[Nagiosplug-devel] RFC: new style command arguments for thresholds
Ton Voon
ton.voon at altinity.com
Fri Jan 12 15:52:46 CET 2007
Hi!
I'm canvassing opinions for this change to the developer guidelines
re: command arguments to thresholds. I first brought this up at the
Nagios Conference in Germany (http://www.netways.de/de/
nagios_konferenz/archiv_2006/programm/nagios_plugins/), but want to
make sure there is a consensus in this mailing list.
BACKGROUND
There are three main problems:
1) when you have a check that wants to check multiple "things", the
syntax is confusing. For example, free disk space in check_disk is -
w/-c (in units or percent), but inode checking is -W/-K. In
check_http, -w/-c is for time taken, -m is for page size. This is not
very readable and inconsistent
2) the output and performance data is inconsistent with what is being
checked. For instance, if I check my disks for inodes, I don't
necessarily want perf data returned about disk free. This clogs up my
graphs and muddies my output
3) I've started using common routines for threshold parsing and found
that the way that parsing occurs between plugins is inconsistent. For
instance, check_procs -c 1:1 means "critical if not 1 process".

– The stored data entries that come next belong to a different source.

(* ===== verification/RlpSpec.v ===== *)
(** * Correctness of the RLP encoder and splitter

    The buffered encoder produces the reference encoding; [Split] accepts exactly
    the canonical encodings, and inverts them; counting the values of a sequence
    counts them. *)

From S2P Require Import Prelude Common Rlp.

Local Open Scope Z_scope.

(** ** Integers in the least number of bytes *)

Lemma be_bytes_cons n x : be_bytes (S n) x = (x / 256 ^ Z.of_nat n) mod 256 :: be_bytes n x.
Proof.
  revert x. induction n as [|n IH]; intros x.
  - rewrite be_bytes_S. cbn. by rewrite Z.div_1_r.
  - rewrite be_bytes_S, IH. cbn [app]. rewrite <- be_bytes_S. f_equal. f_equal.
    rewrite Z.div_div by lia. f_equal. rewrite Nat2Z.inj_succ, Z.pow_succ_r by lia. done.
Qed.

(** The number of bytes of an integer. *)
Definition in_bytes (k : nat) (i : Z) : Prop :=
  (1 <= k <= 8)%nat /\ (i = 0 /\ k = 1%nat \/ 256 ^ (Z.of_nat k - 1) <= i) /\ i < 256 ^ Z.of_nat k.

Lemma in_bytes_exists i : is_u64 i -> exists k, in_bytes k i.
Proof.
  unfold is_u64, in_bytes. intros Hi.
  destruct (decide (i < 256 ^ 1)); [exists 1%nat|].
  { split; [lia|]. split; [|exact l]. cbn. lia. }
  destruct (decide (i < 256 ^ 2)); [exists 2%nat; cbn; lia|].
  destruct (decide (i < 256 ^ 3)); [exists 3%nat; cbn; lia|].
  destruct (decide (i < 256 ^ 4)); [exists 4%nat; cbn; lia|].
  destruct (decide (i < 256 ^ 5)); [exists 5%nat; cbn; lia|].
  destruct (decide (i < 256 ^ 6)); [exists 6%nat; cbn; lia|].
  destruct (decide (i < 256 ^ 7)); [exists 7%nat; cbn; lia|].
  exists 8%nat; cbn; lia.
Qed.

(** Splits [in_bytes k i] into its eight cases. *)
Lemma in_bytes_cases (k : nat) : (1 <= k <= 8)%nat ->
  (k = 1 \/ k = 2 \/ k = 3 \/ k = 4 \/ k = 5 \/ k = 6 \/ k = 7 \/ k = 8)%nat.
Proof. lia. Qed.
Ltac bytes_cases H :=
  let Hk := fresh in let Hl := fresh in let Hu := fresh in
  destruct H as (Hk & Hl & Hu); apply in_bytes_cases in Hk;
  destruct Hk as [-> | [-> | [-> | [-> | [-> | [-> | [-> | ->]]]]]]]; cbn in Hl, Hu.

Lemma putint_bytes k i : in_bytes k i -> 0 <= i -> putint i = be_bytes k i.
Proof.
  intros H Hi. bytes_cases H; unfold putint;
    repeat (match goal with |- context [i <? ?n] =>
      destruct (i <? n) eqn:?; to_prop; [try lia; try done|] end); try lia; done.
Qed.

Lemma intsize_loop_spec fuel k size i : (k < fuel)%nat -> 0 <= i < 256 ^ Z.of_nat (S k) ->
  (k = 0%nat \/ 256 ^ Z.of_nat k <= i) -> intsize_loop fuel size i = Ok (size + Z.of_nat k).
Proof.
  revert k size i. induction fuel as [|fuel IH]; intros k size i Hk Hi Hl; [lia|].
  cbn [intsize_loop]. rewrite Z.shiftr_div_pow2 by lia. change (2 ^ 8) with 256.
  destruct k as [|k].
  - rewrite Z.div_small by (cbn in Hi; lia). cbn. f_equal. lia.
  - destruct Hl as [|Hl]; [lia|]. rewrite Nat2Z.inj_succ, Z.pow_succ_r in * by lia.
    assert (0 < 256 ^ Z.of_nat k) by (apply Z.pow_pos_nonneg; lia).
    assert (256 ^ Z.of_nat k <= i / 256) by (apply Z.div_le_lower_bound; lia).
    destruct (i / 256 =? 0) eqn:E; to_prop; [lia|].
    rewrite (IH k); [f_equal; lia | lia | | right; lia].
    split; [lia|]. apply Z.div_lt_upper_bound; lia.
Qed.

Lemma intsize_bytes k i : in_bytes k i -> 0 <= i -> intsize i = Ok (Z.of_nat k).
Proof.
  intros (Hk & Hl & Hu) Hi. unfold intsize. destruct k as [|k]; [lia|].
  rewrite (intsize_loop_spec 8 k); [f_equal; lia | lia | lia |].
  destruct Hl as [[-> ?] | Hl]; [left; lia|]. right. by replace (Z.of_nat (S k) - 1) with (Z.of_nat k) in Hl by lia.
Qed.

(** All there is to know of [putint]. *)
Lemma putint_spec i : is_u64 i ->
  exists k, in_bytes k i /\ putint i = be_bytes k i /\ intsize i = Ok (Z.of_nat k) /\
    be_value (putint i) = i /\ (0 < i -> hd 0 (putint i) <> 0).
Proof.
  intros Hi. destruct (in_bytes_exists i Hi) as (k & Hk). exists k. unfold is_u64 in Hi.
  pose proof (putint_bytes k i Hk ltac:(lia)) as E. split; [done|]. split; [done|].
  split; [apply intsize_bytes; [done|lia]|]. destruct Hk as (Hk & Hl & Hu). rewrite E. split.
  - rewrite be_value_be_bytes. apply Z.mod_small. lia.
  - intros Hp. destruct k as [|k]; [lia|]. rewrite be_bytes_cons. cbn [hd].
    destruct Hl as [? | Hl]; [lia|]. replace (Z.of_nat (S k) - 1) with (Z.of_nat k) in Hl by lia.
    rewrite Nat2Z.inj_succ, Z.pow_succ_r in Hu by lia.
    assert (0 < 256 ^ Z.of_nat k) by (apply Z.pow_pos_nonneg; lia).
    assert (1 <= i / 256 ^ Z.of_nat k) by (apply Z.div_le_lower_bound; lia).
    assert (i / 256 ^ Z.of_nat k < 256) by (apply Z.div_lt_upper_bound; lia).
    rewrite Z.mod_small by lia. lia.
Qed.

Lemma putint_length i : is_u64 i -> 1 <= zlen (putint i) <= 8.
Proof.
  intros Hi. destruct (putint_spec i Hi) as (k & (? & _) & -> & _). rewrite zlen_be_bytes. lia.
Qed.

(** ** Headers *)

Lemma puthead_small st lt n : 0 <= st <= 192 -> 0 <= n < 56 -> puthead st lt n = [st + n].
Proof.
  intros. unfold puthead. destruct (n <? 56) eqn:E; to_prop; [|lia].
  unfold u8. rewrite (Z.mod_small n) by lia. by rewrite Z.mod_small by lia.
Qed.

Lemma puthead_large st lt n : 0 <= lt <= 247 -> 56 <= n -> is_u64 n ->
  puthead st lt n = (lt + zlen (putint n)) :: putint n.
Proof.
  intros ? ? Hn. pose proof (putint_length n Hn). unfold puthead.
  destruct (n <? 56) eqn:E; to_prop; [lia|]. unfold u8.
  rewrite (Z.mod_small (zlen _)) by lia. by rewrite Z.mod_small by lia.
Qed.

Lemma headsize_spec st lt n : 0 <= st <= 192 -> 0 <= lt <= 247 -> is_u64 n ->
  headsize n = Ok (zlen (puthead st lt n)).
Proof.
  intros Hs Hl Hn. unfold headsize. zcase.
  - rewrite puthead_small by (unfold is_u64 in *; lia). done.
  - rewrite puthead_large by done. rewrite zlen_cons.
    destruct (putint_spec n Hn) as (k & _ & -> & -> & _). cbn. by rewrite zlen_be_bytes.
Qed.

(** ** The buffered encoder *)

(** ** Big integers *)

Lemma be_bytes_0 n : be_bytes n 0 = replicate n 0.
Proof. induction n as [|n IH]; [done|]. rewrite be_bytes_S. change (0 / 256) with 0. rewrite IH. symmetry. apply replicate_S_end. Qed.

Lemma be_bytes_app a b x : be_bytes (a + b) x = be_bytes a (x / 256 ^ Z.of_nat b) ++ be_bytes b x.
Proof.
  revert x. induction b as [|b IH]; intros x.
  - rewrite Nat.add_0_r, app_nil_r. cbn. by rewrite Z.div_1_r.
  - rewrite Nat.add_succ_r, !be_bytes_S, IH, <- app_assoc. f_equal.
    rewrite Z.div_div by (try apply Z.pow_pos_nonneg; lia). f_equal. f_equal.
    rewrite Nat2Z.inj_succ, Z.pow_succ_r by lia. lia.
Qed.

Lemma be_bytes_mod b n x : (b <= n)%nat -> be_bytes b (x mod 256 ^ Z.of_nat n) = be_bytes b x.
Proof.
  revert n x. induction b as [|b IH]; intros n x Hn; [done|]. rewrite !be_bytes_S. destruct n as [|n]; [lia|].
  rewrite Nat2Z.inj_succ, Z.pow_succ_r by lia. assert (0 < 256 ^ Z.of_nat n) by (apply Z.pow_pos_nonneg; lia).
  rewrite Z.rem_mul_r by lia. pose proof (Z.mod_pos_bound x 256). pose proof (Z.mod_pos_bound (x / 256) (256 ^ Z.of_nat n)).
  rewrite (Z.add_comm (x mod 256)), (Z.mul_comm 256).
  rewrite Z.div_add_l, (Z.div_small (x mod 256)), Z.add_0_r by lia. rewrite IH by lia. f_equal. f_equal.
  rewrite Z.add_comm, Z_mod_plus_full. apply Zmod_mod.
Qed.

However, check_disk -c 5% means "critical if between 0 and 5%".
Worse, the way the guidelines define ranges so the default is to
alert outside a range, which looks wrong.
I did this test to the audience at the Nagios Conference. Given a
command 'check_stuff -w 30:50 -c 10:30' where the result of "stuff"
is 15, what is the alert level raised?
Go on, have a guess!
The answer is Warning. I had two guesses of "Critical" by the crowd
and I think this is because you immediately assume an alert
**within** the range, not outside. I think this needs fixing.
PROPOSAL
So my proposal is to have a different, but complementary, method of
specifying thresholds:
--metric=crit/warn
The crit and warn ranges are defined as min:max (max is optional,
defaults to +infinity). Alert if the checked value is inside this
range. If you want to alert on the outside of this range, prefix the
range with a carat sign (^).
Crit or warn can be blank, meaning no alert to be specified for that
alert level.
If the metric is specified, then output + perfdata will reflect. Eg,
check_http --page_size=60K/40K --document_age=5s/3s will give output
of the document age and the page size, but not the certificate age or
the time taken. If you want output and perfdata without checking the
result, specify the metric without any values, eg check_http --
certificate_age.
I think the metric name should be composed of alphanumerics and
underscore only, so it can map to RRD names. If there is a many-to-
many mapping (eg, check_disk, looking at per mountpoint), use a key
prefixed at the beginning with a separating colon, eg check_disk --
disk_free=2GB --inode_used=/0:500 -p / -p /var would have perf output
of:
/:disk_free=1.3GB;;2 /:inode_used=433;0:500; /var:disk_free=0.7GB;;2 /
var:inode_used=700;0:500;
Whatever processes the perf data can decide how to use the prefix
(save to a separate RRD?).
COMPLICATIONS
As this is a new command syntax I can see this being acceptable, as
long as the old syntax still works correctly. However, the
performance data part will be a problem to current parsers since I'd
like to redefine the meaning of warn and crit.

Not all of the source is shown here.